Edit

Concepts - Machine learning operations (MLOps) for AI and machine learning workflows

Applies to: ✔️ AKS Automatic ✔️ AKS Standard

In this article, you learn about machine learning operations (MLOps), including what types of practices and tools are involved, and how it can simplify and speed up your AI and machine learning workflows on Azure Kubernetes Service (AKS).

AKS cluster modes for MLOps

AKS supports two cluster modes: AKS Automatic and AKS Standard. Choose AKS Automatic when you want a production-ready baseline with less day-2 platform management. Choose AKS Standard when you need deeper control over cluster infrastructure and platform configuration.

The MLOps lifecycle concepts in this article apply to both modes.
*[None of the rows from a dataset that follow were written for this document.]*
Lemma stuck_turn F w r : (3 <= F)%nat -> 0 <= _sid (input_of w) -> clients (input_of w) !! _sid (input_of w) = None ->
  (forall b n, writeClient (_sid (input_of w)) b n w = (w, Ret 0)) -> stuck w r ->
  exists r', runner_turn F mqtt_sensor r = Some (Ret (r', true)) /\ stuck w r'.
Proof.
  intros HF Hsid Hcl Hwr (Hio & Hid & Hk & Hq & Hc & Ho & Hclose).
  assert (E : exists q', command_run F (command r) (set_results [] (context r))
      = Some (Ret (q', set_results [] (context r), EXECUTE_RESULT_IDLE)) /\ index q' = 3 /\ roe q' = false).
  { destruct Hq as [Hq|[Hi Hroe]]; [by apply sendcmd_footer|]. exists (command r). split; [|done].
    destruct F; [lia|]. by apply command_run_finished. }
  destruct E as (q' & E & Hq' & Hroe).
  eexists. split.
  - unfold runner_turn, call_io. cbn [input_read mqtt_input]. rewrite Hid, Hio.
    rewrite (readClient_none w) by done. cbn [obind fbind]. change (0 <? -1) with false.
    cbn [context set_io]. unfold getAvailableOutputData. rewrite (proj2 (Z.ltb_lt _ _) Ho). cbn [orb].
    unfold take_input. change (0 <? -1) with false. cbn [fbind]. unfold run_command.
    cbn [command context set_io]. rewrite E. cbn [fbind]. cbn [command set_status set_context set_command].
    rewrite Hroe. cbn [fbind]. rewrite (write_some _ w 0); [|exact Hc|exact Ho| |cbn; lia].
    2:{ cbn [r_id r_io set_io set_status set_context set_command]. rewrite Hid. apply Hwr. }
    cbn [fbind]. rewrite no_results by done. cbn [fbind]. reflexivity.
  - unfold close_if_asked. cbn [context set_status set_context set_command set_io close set_output set_results].
    rewrite Hclose. split; [done|]. split; [done|]. split; [done|]. split; [by right|].
    split; [|split; [cbn; lia|done]]. apply (output_dropped (set_results [] (context r)) 0 Hc). cbn. lia.
Qed.

Lemma stuck_loop F w n : forall r, (3 <= F)%nat -> 0 <= _sid (input_of w) ->
  clients (input_of w) !! _sid (input_of w) = None ->
  (forall b n, writeClient (_sid (input_of w)) b n w = (w, Ret 0)) -> stuck w r ->
  runner_loop n F mqtt_sensor r = None.
Proof.
  induction n as [|n IH]; intros r HF Hsid Hcl Hwr Hr; [done|].
  destruct (stuck_turn F w r HF Hsid Hcl Hwr Hr) as (r' & E & Hr'). destruct Hr as (_ & Hid & Hk & _).
  cbn [runner_loop]. rewrite Hk, Hid, (proj2 (Z.leb_le _ _) Hsid), E. cbn [andb fbind snd fst]. by apply IH.
Qed.
End Runner.

(** ** The service *)

Definition command_topic (K D N : string) : string := K ++ "/" ++ D ++ "/cmd/" ++ N.

Lemma sending_topic K D N P : sending K D N P = command_topic K D N ++ "//" ++ P.
Proof. unfold sending, serializeMqttCommand, command_topic. by rewrite <- !str_app_assoc. Qed.

Section Sent.
  Context `{HP : PropertyTree} `{HM : Mongo} `{HN : Network} `{CD : !Container Device.Device}
    `{HE : !EqDecision ptree} `{CC : !Container (Command.Command ptree)} `{FL : FloatLib} `{MQ : IMosquitto}.
  Context (writer : network -> option World) (set_writer : World -> network -> network).

Local Abbreviation execute_mqtt_command :=
  (execute_mqtt_command writer set_writer (parseCommands sensormqtt) mqtt_sensor mqtt_posts).

(** The input for commands is connected. *)
Definition ready (w : World) (x : ESP_MqttWrapper) : Prop :=
  0 <= _sid (input_of w) /\ clients (input_of w) !! _sid (input_of w) = None
  /\ mapMqttClient (plugin_of w) !! _sid (input_of w) = Some x.

Lemma sendcmd_runner turns fuel w K D N P : Forall (fun v => slen v <= ESP_PARSER_MAX_VALUE_SIZE) [K; D; N; P] ->
  executeRunner (IN := mqtt_input) turns fuel mqtt_sensor (parseCommands sensormqtt) "sendcmd"
    (sendcmd_params K D N P) mqtt_posts (_sid (input_of w)) w
  = fuel! r := runLoop turns fuel mqtt_sensor
      (new_runner w (_sid (input_of w)) true sendcmd_command (start_context K D N P) mqtt_posts) in
    Some (Ret (result r, events r, r_io r)).
Proof.
  intros Hl. unfold executeRunner. rewrite sendcmd_created. cbn [fbind].
  change (addParams (params sendcmd_command) new_context) with (Ret new_context). cbn [fbind].
  by rewrite add_arguments.
Qed.

(** C16. A command that is sent is published once: when the input for commands is
    connected and the library takes the publication, the service answers 202
    after three turns of the runner, and has published, on the topic of the
    command of the device, the identifier and the body; nothing else of the
    agent or of the input changes.  When it is not connected, the runner goes
    on for ever, so the service does not answer. *)
Theorem command_published (a : Agent) (w : World) (x x' : ESP_MqttWrapper) (K D N body id : string)
    (turns fuel : nat) (Hw : writer (a_outside a) = Some w) (Hready : ready w x)
    (Hlen : Forall (fun v => slen v <= ESP_PARSER_MAX_VALUE_SIZE) [K; D; N; command_payload id body])
    (HF : (11 <= fuel)%nat) :
  (topic_ok (command_topic K D N) -> w_status x = MQTT_CONNECTED ->
   publishes x (command_topic K D N) (command_payload id body) x' ->
   execute_mqtt_command (3 + turns) fuel K D N body id a
   = Some (with_writer set_writer (with_wrapper x' w) a, Ret 202))
  /\ (w_status x <> MQTT_CONNECTED -> execute_mqtt_command turns fuel K D N body id a = None).
Proof.
  destruct Hready as (Hsid & Hcl & Hx). unfold MqttService.execute_mqtt_command. rewrite Hw.
  rewrite !sendcmd_runner by done. set (P := command_payload id body) in *. split.
  - intros Ht Hs Hp. pose proof (write_text w (_sid (input_of w)) x (command_topic K D N) P x' Hsid Hx Ht Hs Hp) as E.
    rewrite <- sending_topic in E.
    destruct (runner_ends fuel turns w (with_wrapper x' w) K D N P HF Hsid Hcl eq_refl E) as (r & Er & Hio).
    rewrite Er. cbn [fbind]. by rewrite Hio.
  - intros Hs. pose proof (fun b n => write_refused w (_sid (input_of w)) x b n Hsid Hx Hs) as Hwr.
    destruct (first_send fuel w w K D N P 0 HF Hsid Hcl (Hwr _ _)) as (q & c & Hq & Hc & Ho & Hclose & E);
      [split; [done|apply slen_nonneg]|].
    unfold runLoop. cbn [r_id new_runner]. rewrite (proj2 (Z.ltb_ge _ _)) by done. cbn [fbind].
    destruct turns as [|turns]; [done|]. cbn [runner_loop r_id new_runner keepRunning].
    rewrite (proj2 (Z.leb_le _ _) Hsid), E. cbn [andb fbind snd fst].
    rewrite (stuck_loop fuel w turns); [done|lia|done|done|exact Hwr|]. repeat (split; [done|]).
    split; [by left|]. split; [exact Hc|]. split; [|done]. destruct Hc as (_ & _ & _ & Hs').
    cbn [context sent_runner]. rewrite Hs', Ho. change (Z.to_nat 0) with 0%nat. rewrite drop_0.
    rewrite zlen_string_block. unfold sending, serializeMqttCommand, slen. rewrite !str_length_app. cbn. lia.
Qed.
End Sent.

(** ** Examples *)

Local Existing Instance boost_reference.
Local Existing Instance mongo_reference.
Local Existing Instance list_container.

(** A library that remembers what is published. *)
#[local] Instance recording_mosquitto : IMosquitto := {|
  mosq := list (string * string);
  mqttConnect _ _ _ l := (0, [on_connect 0], l);
  mqttReconnect l := (0, [on_connect 0], l);
  mqttLoop _ _ l := (0, [], l);
  mqttPublish topic _ payload _ _ l := (0, [on_publish 1], (l ++ [(topic, payload)])%list);
  mqttSubscribe _ _ l := (0, [], l);
  mqttUnsubscribe _ l := (0, [], l);
  mqttDisconnect l := (0, [on_disconnect 0], l);
  mqttSetPassword _ _ l := (0, [], l);
  ESP_MosquittoImpl _ _ := []
|}.

Definition recording_wrapper (l : list (string * string)) : ESP_MqttWrapper :=
  mkWrapper true false new_buffer l 1883 "localhost" "apikey/sensorid/type" "" MQTT_CONNECTED.
Definition writer_world : World :=
  mkWorld (set_sid 0 (new_input "mqttwriter")) (set_clients {[0 := recording_wrapper []]} (new_plugin 7)).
However, implementation responsibility differs by mode: AKS Automatic provides more preconfigured defaults, while AKS Standard typically requires more explicit platform configuration and lifecycle ownership.

Area AKS Automatic AKS Standard
Baseline cluster setup More preconfigured defaults More explicit setup choices
System node pool operations More service-managed behavior More operator-managed behavior
Security baseline controls Several controls are preconfigured in common scenarios Controls are commonly enabled and maintained by operators
Networking baseline Opinionated defaults for common patterns Broader network configuration flexibility
Operations and upgrades More managed operational behavior More operator-directed behavior
MLOps implementation focus Validate, govern, and tune defaults Design and configure platform controls

What is MLOps?

Machine learning operations (MLOps) encompasses practices that facilitate collaboration between data scientists, IT operations, and business stakeholders, ensuring that machine learning models are developed, deployed, and maintained efficiently. MLOps applies DevOps principles to machine learning projects, aiming to automate and streamline the end-to-end machine learning lifecycle. This lifecycle includes training, packaging, validating, deploying, monitoring, and retraining models.

MLOps requires multiple roles and tools to work together effectively. Data scientists focus on tasks related to training the model, which is referred to as the inner loop. Machine learning engineers and IT operations teams handle the outer loop, where they apply DevOps practices to package, validate, deploy, and monitor models. When the model needs fine-tuning or retraining, the process loops back to the inner loop.

These lifecycle steps are consistent across AKS cluster modes. The main difference is how much platform setup and operational configuration your teams manage directly.

MLOps pipeline

Your MLOps pipeline may leverage various tools and microservices that are deployed sequentially or in parallel. Below are examples of key components in your pipeline that benefit from implementing the following best practices to reduce overhead and allow for faster iteration:

  • Unstructured data store for new data flowing into your application
  • Vector database to store and query structured, pre-processed data
  • Data ingestion and indexing framework
  • Vector ingestion and/or model retraining workflows
  • Metrics collection and alerting tools (tracking model performance, volume of ingested data, etc.)
  • Lifecycle management tools

These pipeline components are relevant for both AKS Automatic and AKS Standard. Mode choice primarily affects platform ownership boundaries rather than pipeline intent.

DevOps and MLOps

DevOps is a combination of tools and practices that enable you to create robust and reproducible applications. The goal of using DevOps is to quickly deliver value to your end users. Creating, deploying, and monitoring robust and reproducible models to deliver value to end users is the primary goal of MLOps.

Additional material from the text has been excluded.